What this task involves » Below are some records. Return exactly the lines from the one with "w') => (Raise e, w')" to the one with "(at level 100, k", and nothing else.

[Records to process — start]

(** * fldigi-py: the call dispatcher, the namespace proxies and the façade

    A shallow embedding of [flgidi-py/__init__.py].  The module is a thin
    XML-RPC client: every remote call goes through [Fldigi._call], which maps
    the failures of the transport to a small hierarchy of exceptions;
    [NamespaceProxy] turns attribute access into remote method names; the
    class [Fldigi] adds convenience methods and properties on top.

    Python values are dynamically typed, so arguments and results are
    modelled by one type [Value].  Exceptions are results of a small
    state-and-exception monad; the state is the remote application together
    with the list of requests sent so far. *)

From Stdlib Require Import ZArith String Ascii List Bool Lia Floats DecimalString.
From stdpp Require Import base option gmap strings list.

Local Set Warnings "-register-all".
Local Open Scope string_scope.
Local Open Scope Z_scope.
#[local] Arguments String.append !s1 s2.

(** ** Strings: the three [str] operations the dispatcher uses *)

(** One character of [str.lower()]: [A]..[Z] go to [a]..[z].  Remote method
    names are ASCII; no other code point lower-cases to a letter of ["rig"]
    or ["modem"] followed by the next letter of the word. *)
Definition lower_ascii (c : ascii) : ascii :=
  let n := nat_of_ascii c in
  if ((65 <=? n)%nat && (n <=? 90)%nat)%bool then ascii_of_nat (n + 32) else c.

(** [s.lower()] *)
Fixpoint lower (s : string) : string :=
  match s with
  | EmptyString => EmptyString
  | String c r => String (lower_ascii c) (lower r)
  end.

(** [s.startswith(p)] *)
Fixpoint startswith (s p : string) {struct p} : bool :=
  match p, s with
  | EmptyString, _ => true
  | String a p', String b s' => (Ascii.eqb a b && startswith s' p')%bool
  | String _ _, EmptyString => false
  end.

(** [needle in hay] *)
Fixpoint str_in (needle hay : string) : bool :=
  (startswith hay needle ||
   match hay with
   | EmptyString => false
   | String _ r => str_in needle r
   end)%bool.

(** [f"{i}"] for an [int]: decimal digits, with a minus sign when negative. *)
Definition str_int (i : Z) : string := NilZero.string_of_int (Z.to_int i).

(** What the words "starts with" and "contains" mean, independently of the
    two functions above. *)
Definition StartsWith (p s : string) : Prop := exists post, s = p +:+ post.
Definition Contains (needle s : string) : Prop :=
  exists pre post, s = pre +:+ needle +:+ post.

(** ** Values that cross the wire

    The type letters of the module docstring: 6=bytes A=list b=bool d=float
    i=int n=None s=str S=dict. *)
Inductive Value :=
| VNone
| VBool (b : bool)
| VInt (i : Z)
| VFloat (d : float)
| VStr (s : string)
| VBytes (b : list Byte.byte)
| VList (items : list Value)
| VDict (items : list (string * Value)).

(** Truth value of an object, as [or] tests it. *)
Definition truthy (v : Value) : bool :=
  match v with
  | VNone => false
  | VBool b => b
  | VInt i => negb (i =? 0)
  | VFloat d => negb (PrimFloat.eqb d 0%float)
  | VStr s => negb (String.eqb s "")
  | VBytes b => match b with [] => false | _ => true end
  | VList l => match l with [] => false | _ => true end
  | VDict d => match d with [] => false | _ => true end
  end.

(** [a or b] *)
Definition py_or (a b : Value) : Value := if truthy a then a else b.

(** ** Exceptions *)

(** The four concrete classes below [FldigiError]. *)
Inductive FldigiClass :=
| FldigiXmlrpcError
| FldigiRigError
| FldigiModemError
| FldigiMainError.

Definition FldigiClass_eqb (a b : FldigiClass) : bool :=
  match a, b with
  | FldigiXmlrpcError, FldigiXmlrpcError
  | FldigiRigError, FldigiRigError
  | FldigiModemError, FldigiModemError
  | FldigiMainError, FldigiMainError => true
  | _, _ => false
  end.

(** An exception object.  [Fault] is [xmlrpc.client.Fault], the failure the
    remote side reports itself.  [PyError cls text] is any other exception
    derived from [Exception] (a socket error, a timeout, an HTTP
    [ProtocolError], a [TypeError], ...) with its class name and [str(e)].
    [FldigiExc cls message cause] is an exception of this module; [cause] is the
    [__cause__] set by [raise ... from e], [None] for a plain [raise].
    Signals that do not derive from [Exception] ([KeyboardInterrupt],
    [SystemExit]) are no failures of a call and are left out. *)
Inductive exn :=
| Fault (faultCode : Z) (faultString : string)
| PyError (cls : string) (text : string)
| FldigiExc (cls : FldigiClass) (message : string) (cause : option exn).

(** The classes named in the [except] clauses of the module. *)
Inductive ExcClass :=
| Exception
| xmlrpc_client_Fault
| FldigiError
| FldigiSub (cls : FldigiClass).

Definition isinstance (e : exn) (c : ExcClass) : bool :=
  match c, e with
  | Exception, _ => true
  | xmlrpc_client_Fault, Fault _ _ => true
  | FldigiError, FldigiExc _ _ _ => true
  | FldigiSub k, FldigiExc k' _ _ => FldigiClass_eqb k k'
  | _, _ => false
  end.

(** [e.faultString]; only read inside the [except Fault] handler. *)
Definition faultString_of (e : exn) : string :=
  match e with
  | Fault _ s => s
  | _ => ""
  end.

Definition cause_of (e : exn) : option exn :=
  match e with
  | FldigiExc _ _ c => c
  | _ => None
  end.

Definition message_of (e : exn) : string :=
  match e with
  | FldigiExc _ m _ => m
  | PyError _ t => t
  | Fault _ s => s
  end.

(** ** Results and the client monad *)

Inductive Outcome (A : Type) :=
| Return (a : A)
| Raise (e : exn).
Arguments Return {A} a.
Arguments Raise {A} e.

(** A request as it goes to the transport: method name and positional
    arguments. *)
Definition WireCall : Type := string * list Value.

(** ** What the module takes from outside

    [Remote] is the state of the remote application and of the network.
    [ServerProxy] is [xmlrpc.client.ServerProxy]: [ServerProxy_init url
    timeout] is its constructor called as [ServerProxy(url, timeout=timeout)],
    [request s method args] is [getattr(s, method)( *args)], one blocking
    round trip.  [repr_str] is the built-in [repr] on [str]. *)
Class Library := {
  Remote : Type;
  ServerProxy : Type;
  ServerProxy_init : string -> float -> exn + ServerProxy;
  request : ServerProxy -> string -> list Value -> Remote -> Outcome Value * Remote;
  repr_str : string -> string
}.

Section Client.

Context {lib : Library}.

(** The state threaded through the client: the remote side, and the log of
    every request handed to the transport, oldest first. *)
Record World := mkWorld { remote : Remote; wire : list WireCall }.

Definition M (A : Type) : Type := World -> Outcome A * World.

Definition ret {A} (a : A) : M A := fun w => (Return a, w).
Definition raise {A} (e : exn) : M A := fun w => (Raise e, w).
Definition bind {A B} (c : M A) (k : A -> M B) : M B :=
  fun w =>
    match c w with
    | (Return a, w') => k a w'
    | (Raise e, w') => (Raise e, w')
    end.

Notation "'let!' x ':=' c 'in' k" := (bind c (fun x => k))
  (at level 10, x name, c at level 100, k at level 200).
Notation "c ';;' k" := (bind c (fun _ => k))
  (at level 100, k at level 200, right associativity).

(** [try: body / except C1 as e: h1 / except C2 as e: h2 ...]: the first
    clause whose class the exception is an instance of runs; an exception
    raised by a handler leaves the statement, the clauses that follow do
    not see it. *)
Definition try_except {A} (body : M A)
    (handlers : list (ExcClass * (exn -> M A))) : M A :=
  fun w =>
    match body w with
    | (Return a, w') => (Return a, w')
    | (Raise e, w') =>
        match List.find (fun h => isinstance e (fst h)) handlers with
        | Some h => snd h e w'
        | None => (Raise e, w')
        end
    end.

(** [str(e)]: [Fault] prints as its [repr]; the others print their text. *)
Definition str (e : exn) : string :=
  match e with
  | Fault c s => "<Fault " +:+ str_int c +:+ ": " +:+ repr_str s +:+ ">"
  | PyError _ t => t
  | FldigiExc _ m _ => m
  end.

(** *** class Fldigi: the fields set by [__init__] *)
Record Fldigi := mkFldigi {
  _host : string;
  _port : Z;
  _timeout : float;
  _server : option ServerProxy
}.

(** [getattr(self._server, method)( *args)]: hands the request to the
    transport, which is logged; on [None] the attribute lookup fails. *)
Definition server_call (srv : option ServerProxy) (method : string)
    (args : list Value) : M Value :=
  match srv with
  | Some s =>
      fun w =>
        let '(r, rem) := request s method args (remote w) in
        (r, mkWorld rem (wire w ++ [(method, args)]))
  | None =>
      raise (PyError "AttributeError"
               ("'NoneType' object has no attribute '" +:+ method +:+ "'"))
  end.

[Records to process — finish]

Response »
    | (Raise e, w') => (Raise e, w')
    end.

Notation "'let!' x ':=' c 'in' k" := (bind c (fun x => k))
  (at level 10, x name, c at level 100, k at level 200).
Notation "c ';;' k" := (bind c (fun _ => k))
  (at level 100, k at level 200, right associativity).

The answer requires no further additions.